Closed jschrier closed 1 year ago

jschrier commented 1 year ago

I came across your Twitter post today and had some notes kicking around on my laptop that might be relevant background literature to your project...and perhaps a connection to a broader literature.

tl;dr "Assembly Theory" is just Lemepl-Ziv-Welchcomplexity / compression.

  1. Cronin and co-workers have put forward a Molecular Assembly method for describing molecular complexity (Nat Comm 2020 10.1038/s41467-021-23258-x )
    1. They define an "assembly pathway" arxiv:1907.04649 arXiv:1804.06972 as "sequences of joining operations, that start with basic building blocks (in this case bonds) and end with a final product. In these sequences, sub-units generated within the sequence can combine with other basic or compound sub-units later in the sequence, to recursively generate larger structures ." [Cronin Nat Comm 2020] and a "molecular assembly number" (MA) as the length of the shortest of these pathways.
  2. This is equivalent to the Lempel-Ziv complexity measure Lempel Ziv '76], in which a source string is decomposed to a set of patterns which suffice to reconstruct the source string by copying and insertion operations.
    1. The patterns (LZ vocabulary) are the "assembly pool" in the terminology of Cronin & co. https://dx.doi.org/10.26434/chemrxiv.13476597.v2
    2. Cronin & co. are aware of the relationship to the Lempel-Ziv-Welch compression algorithm (it is alluded to in Ref. https://arxiv.org/abs/1907.04649 as its relationship to the Kolmogorov complexity)
    3. Cronin & co. (correctly) reject Kolmogorov complexity as being uncomputable.
  3. Many string representations of molecules exist (e.g., SELFIES, SMILES, InCHI)—A challenge for SELFIES and SMILES is the lack of single intrinsic canonical order; in other words, there are multiple possible string representations, and in the computation of MA one is free to choose the one that leads to the shortest possible LZ complexity.
janweinreich commented 1 year ago

I have become involved in this work and completely missed this comment, sorry!

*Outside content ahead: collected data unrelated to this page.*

(** The hoodie [p2] and the cap [p3]. *)
Definition hoodie_product : Product.t :=
  Product.mk "p2" "Hoodie" "Heavy hoodie" (45 # 1) [] ["L"; "XL"] ["black"] "logo" 3 (0 # 1) 0 2.

Definition cap_product : Product.t :=
  Product.mk "p3" "Cap" "Dad cap" (15 # 1) [] ["one size"] ["black"; "red"] "plain" 9 (0 # 1) 0 3.

(** An order of a user at a time; what it holds does not matter here. *)
Definition order_at (order_id uid : string) (now : datetime) : Order.t :=
  Order.mk order_id uid "N" "n@example.org" [] (0 # 1) [] "pending" now.

(** Alice and Bob, three products, Bob's review of the tee, a cart each,
    and three orders. *)
Definition market : Db.t :=
  Db.mk [alice_doc; bob_doc]
    [Product.mk "p1" "Tee" "Oversized tee" (20 # 1) [] ["M"] ["red"] "plain" 5 (4 # 1) 1 1;
     hoodie_product; cap_product]
    [Review.mk "rev0" "p1" "u2" "Bob" 4 "fine" 10]
    [Cart.mk "u1" [tee 2] 100; Cart.mk "u2" [CartItem.mk "p2" 1 "L" "black"] 110]
    [order_at "o1" "u1" 10; order_at "o2" "u2" 20; order_at "o3" "u1" 30].

(** * Properties *)

(** ** The store operations *)

Lemma first_match_app {A} (q : A -> bool) (l : list A) (d : A) :
  first_match q (l ++ [d]) =
  match first_match q l with
  | Some x => Some x
  | None => if q d then Some d else None
  end.
Proof.
  induction l as [|x l IH]; simpl; [reflexivity|].
  destruct (q x); [reflexivity|exact IH].
Qed.

Lemma first_match_Some {A} (q : A -> bool) (l : list A) (d : A) :
  first_match q l = Some d -> d ∈ l /\ q d = true.
Proof.
  induction l as [|x l IH]; simpl; [discriminate|].
  destruct (q x) eqn:Hx.
  - intros [= <-]. split; [left|assumption].
  - intros H. destruct (IH H) as [Hin Hq]. split; [right|]; assumption.
Qed.

Lemma first_match_None {A} (q : A -> bool) (l : list A) :
  first_match q l = None <-> Forall (fun d => q d = false) l.
Proof.
  induction l as [|x l IH]; simpl.
  - split; [constructor|reflexivity].
  - destruct (q x) eqn:Hx; split.
    + discriminate.
    + intros H. inversion H; subst. congruence.
    + intros H. constructor; [assumption|]. apply IH, H.
    + intros H. inversion H; subst. apply IH. assumption.
Qed.

Lemma first_match_set_first {A} (q : A -> bool) (upd : A -> A) (l : list A) :
  (forall d, q d = true -> q (upd d) = true) ->
  first_match q (set_first q upd l) = upd <$> first_match q l.
Proof.
  intros Hupd. induction l as [|x l IH]; simpl; [reflexivity|].
  destruct (q x) eqn:Hx; simpl.
  - rewrite (Hupd x Hx). reflexivity.
  - rewrite Hx. exact IH.
Qed.

Lemma Forall_set_first {A} (P : A -> Prop) (q : A -> bool) (upd : A -> A) (l : list A) :
  Forall P l -> (forall d, d ∈ l -> q d = true -> P (upd d)) -> Forall P (set_first q upd l).
Proof.
  induction l as [|x l IH]; simpl; intros Hl Hupd; [constructor|].
  inversion Hl; subst. destruct (q x) eqn:Hx.
  - constructor; [apply Hupd; [left|assumption]|assumption].
  - constructor; [assumption|]. apply IH; [assumption|].
    intros d Hd. apply Hupd. right. assumption.
Qed.

Lemma matching_sublist {A} (q : A -> bool) (l : list A) : sublist (matching q l) l.
Proof.
  induction l as [|x l IH]; simpl; [constructor|].
  destruct (q x); constructor; assumption.
Qed.

Lemma bson_int_spec (z : Z) : bson_int z = true <-> - 2 ^ 63 <= z < 2 ^ 63.
Proof. unfold bson_int. rewrite andb_true_iff, Z.leb_le, Z.ltb_lt. reflexivity. Qed.

Lemma encodable_items_cons (x : CartItem.t) (l : list CartItem.t) :
  encodable (x :: l) = bson_int (CartItem.quantity x) && encodable l.
Proof. reflexivity. Qed.

Lemma encodable_items_app (l l' : list CartItem.t) :
  encodable (l ++ l') = encodable l && encodable l'.
Proof. apply forallb_app. Qed.

Lemma encodable_items_sublist (l l' : list CartItem.t) :
  sublist l l' -> encodable l' = true -> encodable l = true.
Proof.
  induction 1 as [|x l l' _ IH|x l l' _ IH]; [reflexivity|..];
    rewrite !encodable_items_cons, ?andb_true_iff.
  - intros [Hx Hl]. auto.
  - intros [_ Hl]. auto.
Qed.

(** Running a coroutine step by step. *)
Ltac run :=
  unfold bind, find_one, insert_one, update_one, delete_one, find_to_list, ret, raise, eval;
  simpl.

(** ** Cart merge *)

Lemma same_key_true (x : CartItem.t) (p s c : string) :
  same_key x p s c = true <-> key x = (p, s, c).
Proof.
  unfold same_key, key. rewrite !andb_true_iff, !String.eqb_eq.
  split; [intros [[-> ->] ->]; reflexivity|intros [= -> -> ->]; auto].
Qed.

Lemma same_key_false (x : CartItem.t) (p s c : string) :
  same_key x p s c = false <-> key x <> (p, s, c).
Proof.
  rewrite <- same_key_true. destruct (same_key x p s c); split; congruence.
Qed.

Lemma same_key_item (item x : CartItem.t) :
  same_key x (CartItem.product_id item) (CartItem.size item) (CartItem.color item) = true
  <-> key x = key item.
Proof. apply same_key_true. Qed.

Lemma add_to_cart_loop_found (item existing : CartItem.t) (pre post : list CartItem.t) :
  Forall (fun x => key x <> key item) pre ->
  key existing = key item ->
  add_to_cart_loop item (pre ++ existing :: post) =
  (pre ++ with_quantity existing (CartItem.quantity existing + CartItem.quantity item) :: post,
   true).
Proof.
  intros Hpre Hex. induction Hpre as [|x pre Hx _ IH]; simpl.
  - apply same_key_item in Hex. rewrite Hex. reflexivity.
  - apply same_key_false in Hx. rewrite Hx, IH. reflexivity.
Qed.

Lemma add_to_cart_loop_not_found (item : CartItem.t) (items : list CartItem.t) :
  Forall (fun x => key x <> key item) items ->
  add_to_cart_loop item items = (items, false).
Proof.
  intros H. induction H as [|x items Hx _ IH]; simpl; [reflexivity|].
  apply same_key_false in Hx. rewrite Hx, IH. reflexivity.
Qed.

Lemma add_to_cart_items_found (item existing : CartItem.t) (pre post : list CartItem.t) :
  Forall (fun x => key x <> key item) pre ->
  key existing = key item ->
  add_to_cart_items item (pre ++ existing :: post) =
  pre ++ with_quantity existing (CartItem.quantity existing + CartItem.quantity item) :: post.
Proof.
  intros Hpre Hex. unfold add_to_cart_items.
  rewrite add_to_cart_loop_found by assumption. reflexivity.
Qed.

Lemma add_to_cart_items_not_found (item : CartItem.t) (items : list CartItem.t) :
  Forall (fun x => key x <> key item) items ->
  add_to_cart_items item items = items ++ [item].
Proof.
  intros H. unfold add_to_cart_items.
  rewrite add_to_cart_loop_not_found by assumption. reflexivity.
Qed.

(** What [add_to_cart] leaves in the store. *)
Lemma add_to_cart_run (now : datetime) (item : CartItem.t) (user : User.t) (db : Db.t) :
  add_to_cart now item user db =
  match first_match (cart_of (User.id user)) (Db.carts db) with
  | None =>
      if encodable [item]
      then (Return "Item added to cart",
            put carts (Db.carts db ++ [Cart.mk (User.id user) [item] now]) db)
      else (Raise OverflowError, db)
  | Some cart =>
      if encodable (add_to_cart_items item (Cart.items cart))
      then (Return "Item added to cart",
            put carts
              (set_first (cart_of (User.id user))
                 (set_items (add_to_cart_items item (Cart.items cart)) now) (Db.carts db))
              db)
      else (Raise OverflowError, db)
  end.
Proof.
  unfold add_to_cart. run.
  destruct (first_match (cart_of (User.id user)) (Db.carts db)) as [cart|].
  - destruct (encodable (add_to_cart_items item (Cart.items cart))); reflexivity.
  - change (encodable (Cart.mk (User.id user) [item] now)) with (encodable [item]).
    destruct (encodable [item]); reflexivity.
Qed.

(** The line items [add_to_cart] asks the store to hold. *)
Lemma line_items_add_to_cart (now : datetime) (item : CartItem.t) (user : User.t) (db : Db.t) :
  line_items (User.id user) (add_to_cart now item user db).2 =
  let items' :=
    match line_items (User.id user) db with
    | None => [item]
    | Some items => add_to_cart_items item items
    end in
  if encodable items' then Some items' else line_items (User.id user) db.
Proof.
  rewrite add_to_cart_run. unfold line_items. cbv zeta.
  destruct (first_match (cart_of (User.id user)) (Db.carts db)) as [cart|] eqn:Hc;
    cbn [fmap option_fmap option_map].
  - destruct (encodable (add_to_cart_items item (Cart.items cart))); cbn [snd put carts
      Db.carts]; [|rewrite Hc; reflexivity].
    rewrite first_match_set_first by (intros d Hd; exact Hd).
    rewrite Hc. reflexivity.
  - destruct (encodable [item]); cbn [snd put carts Db.carts]; [|rewrite Hc; reflexivity].
    rewrite first_match_app, Hc. unfold cart_of at 1. cbn [Cart.user_id].
    rewrite String.eqb_refl. reflexivity.
Qed.

(** [get_cart] never fails and never writes: it returns the stored cart of
    the caller, or an empty cart stamped with the time of the call when
    there is none; so [line_items] is what [GET /cart] shows. *)
Theorem get_cart_never_fails (now : datetime) (user : User.t) (db : Db.t) :
  exists cart,
    get_cart now user db = (Return cart, db)
    /\ cart = default (Cart.mk (User.id user) [] now)
                (first_match (cart_of (User.id user)) (Db.carts db))
    /\ Cart.items cart = default [] (line_items (User.id user) db).
Proof.
  unfold get_cart, line_items. run.
  destruct (first_match (cart_of (User.id user)) (Db.carts db)) as [cart|];
    eexists; repeat split.
Qed.
(** [`window.scrollBy(${deltaX}, ${deltaY})`] *)
Definition scrollBy_script (delta : Z * Z) : string :=
  "window.scrollBy(" +:+ num_to_string (fst delta) +:+ ", "
    +:+ num_to_string (snd delta) +:+ ")".

(** Modelled from the spec: [BrowserManager.getSnapshot] is defined in
    [./browser.js], which is not among the sources.  The specification gives
    it as [getSnapshot(options: {interactive: bool}) -> {tree: string}], the
    fetch of the element tree of the current page: what it returns is
    determined by the page [page_of session] the session shows and by the
    option, whatever else the call changes in the session. *)
Definition reads_page {B Page : Type} (page_of : B -> Page)
    (tree_of : bool -> Page -> Settled string)
    (getSnapshot : bool -> External B string) : Prop :=
  forall interactive session,
    fst (getSnapshot interactive session) = tree_of interactive (page_of session).

Section Tools.
Context {B L P : Type}.
Variable browser : BrowserManager B L P.

Definition await {A} (call : External B A) : Comp B A :=
  fun b => let '(r, b') := call b in (settle r, b').

Definition browser_snapshot (args : SnapshotArgs) : Comp B CallToolResult :=
  let* tree := await (getSnapshot browser (negb (default false (fullPage args)))) in
  ret (text_result tree).

Definition browser_click (args : ClickArgs) : Comp B CallToolResult :=
  let* locator := await (getLocator browser (click_target args)) in
  do* await (locator_click browser locator) in
  ret (text_result ("Clicked " +:+ click_target args)).

Definition browser_fill (args : FillArgs) : Comp B CallToolResult :=
  let* locator := await (getLocator browser (fill_target args)) in
  do* await (locator_fill browser locator (value args)) in
  ret (text_result ("Filled " +:+ fill_target args +:+ " with " +:+ quoted (value args))).

Definition browser_type (args : TypeArgs) : Comp B CallToolResult :=
  let* locator := await (getLocator browser (type_target args)) in
  do* await (locator_pressSequentially browser locator (text args)) in
  ret (text_result ("Typed " +:+ quoted (text args) +:+ " into " +:+ type_target args)).

Definition browser_press (args : PressArgs) : Comp B CallToolResult :=
  let* page := await (getPage browser) in
  do* await (keyboard_press browser page (key args)) in
  ret (text_result ("Pressed " +:+ key args)).
(** * Invoice / bank-transaction reconciliation ([main.py], [/match])

    A shallow embedding of [match_invoices_to_bank] and of the values it
    manipulates, followed by the properties of the matching engine.

    Modelling conventions.
    - A Python [float] is a [pyfloat]: a finite value carried as the exact
      rational it denotes, an infinity, or NaN.  Equality of dictionary
      keys is Python's [==] ([float_eqb]); NaN is equal to nothing,
      itself included.
    - [round(x, 2)] rounds the exact value to the nearest multiple of
      1/100, ties to the even multiple; infinities and NaN round to
      themselves.
    - Documents returned by the store are dictionaries read with [.get];
      a field is an [option] ([None] when the key is absent).
    - [defaultdict(list)] keyed by floats is an insertion-ordered
      association list looked up with [float_eqb]; every key is a freshly
      built float, so identity never short-cuts the comparison.
    - [datetime.fromisoformat] is a parameter of the engine: the results
      hold for whatever strings it accepts. *)

From Stdlib Require Import ZArith QArith Qround List String Ascii Bool Lia.
From Stdlib Require Import DecimalString Permutation.
Import ListNotations.

Local Open Scope Z_scope.

(* ------------------------------------------------------------------ *)
(** ** Python floats and [round(x, 2)] *)

Inductive pyfloat : Type :=
| Finite (q : Q)
| Infinity (negative : bool)
| NaN.

(** Nearest integer, ties to even. *)
Definition round_half_even (q : Q) : Z :=
  let n := Qnum q in
  let d := Zpos (Qden q) in
  let f := n / d in
  let r := n mod d in
  match 2 * r ?= d with
  | Lt => f
  | Gt => f + 1
  | Eq => if Z.even f then f else f + 1
  end.

(** [round(q, 2)] on a finite value. *)
Definition round2Q (q : Q) : Q :=
  Qred (round_half_even (q * 100) # 100).

(** [round(x, 2)]. *)
Definition round2 (x : pyfloat) : pyfloat :=
  match x with
  | Finite q => Finite (round2Q q)
  | Infinity s => Infinity s
  | NaN => NaN
  end.

(** Python's [==] on floats. *)
Definition float_eqb (a b : pyfloat) : bool :=
  match a, b with
  | Finite p, Finite q => Qeq_bool p q
  | Infinity s, Infinity s' => Bool.eqb s s'
  | _, _ => false
  end.

(** Python's [>] on finite scores. *)
Definition Qgt_bool (a b : Q) : bool := negb (Qle_bool a b).

(* ------------------------------------------------------------------ *)
(** ** Dates *)

Record date : Type := mk_date {
  year : Z;
  month : Z;
  day : Z
}.

(** A [datetime.datetime]; the engine only ever calls [.date()] on it. *)
Record datetime : Type := mk_datetime {
  dt_date : date;
  dt_microseconds : Z
}.

Definition is_leap (y : Z) : bool :=
  (y mod 4 =? 0) && (negb (y mod 100 =? 0) || (y mod 400 =? 0)).

Definition days_before_year (y : Z) : Z :=
  let y' := y - 1 in
  y' * 365 + y' / 4 - y' / 100 + y' / 400.

Definition DAYS_BEFORE_MONTH (m : Z) : Z :=
  match m with
  | 1 => 0 | 2 => 31 | 3 => 59 | 4 => 90 | 5 => 120 | 6 => 151
  | 7 => 181 | 8 => 212 | 9 => 243 | 10 => 273 | 11 => 304 | 12 => 334
  | _ => 0
  end.

Definition days_before_month (y m : Z) : Z :=
  DAYS_BEFORE_MONTH m + (if (2 <? m) && is_leap y then 1 else 0).

(** [date.toordinal()]. *)
Definition toordinal (d : date) : Z :=
  days_before_year (year d) + days_before_month (year d) (month d) + day d.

Thank you this is a very nice analogy to connect and motivate why Gzip indeed works well for chemical problems. It would also be super interesting to correlate the MA number versus the compression density we can achieve with Gzip.

Do you think one could also build an ML representation that only looks at the bonds identified with the MA algorithm and checks for redundancy - similar to the patterns of the LZ vocabulary? So essentially performing the compression manually, only permitting a vocabulary inspired by chemistry ("bonds" or higher order "fragments")?

Because would interesting to see how much the patterns identified by Gzip (which might not be "chemistry intuitive") add to the accuracy.

jschrier commented 1 year ago

All good questions; no obvious answer is known to me....

janweinreich commented 1 year ago

Yes indeed there is a nice linear correlation between molecular assembly number and the size of the gzip compressed SMILES string :) - even thought it looks a little noisy the trend is there :)

ma_vs_encoded_size

(took the MA number data from https://www.nature.com/articles/s41467-021-23258-x#code-availability figure 2 )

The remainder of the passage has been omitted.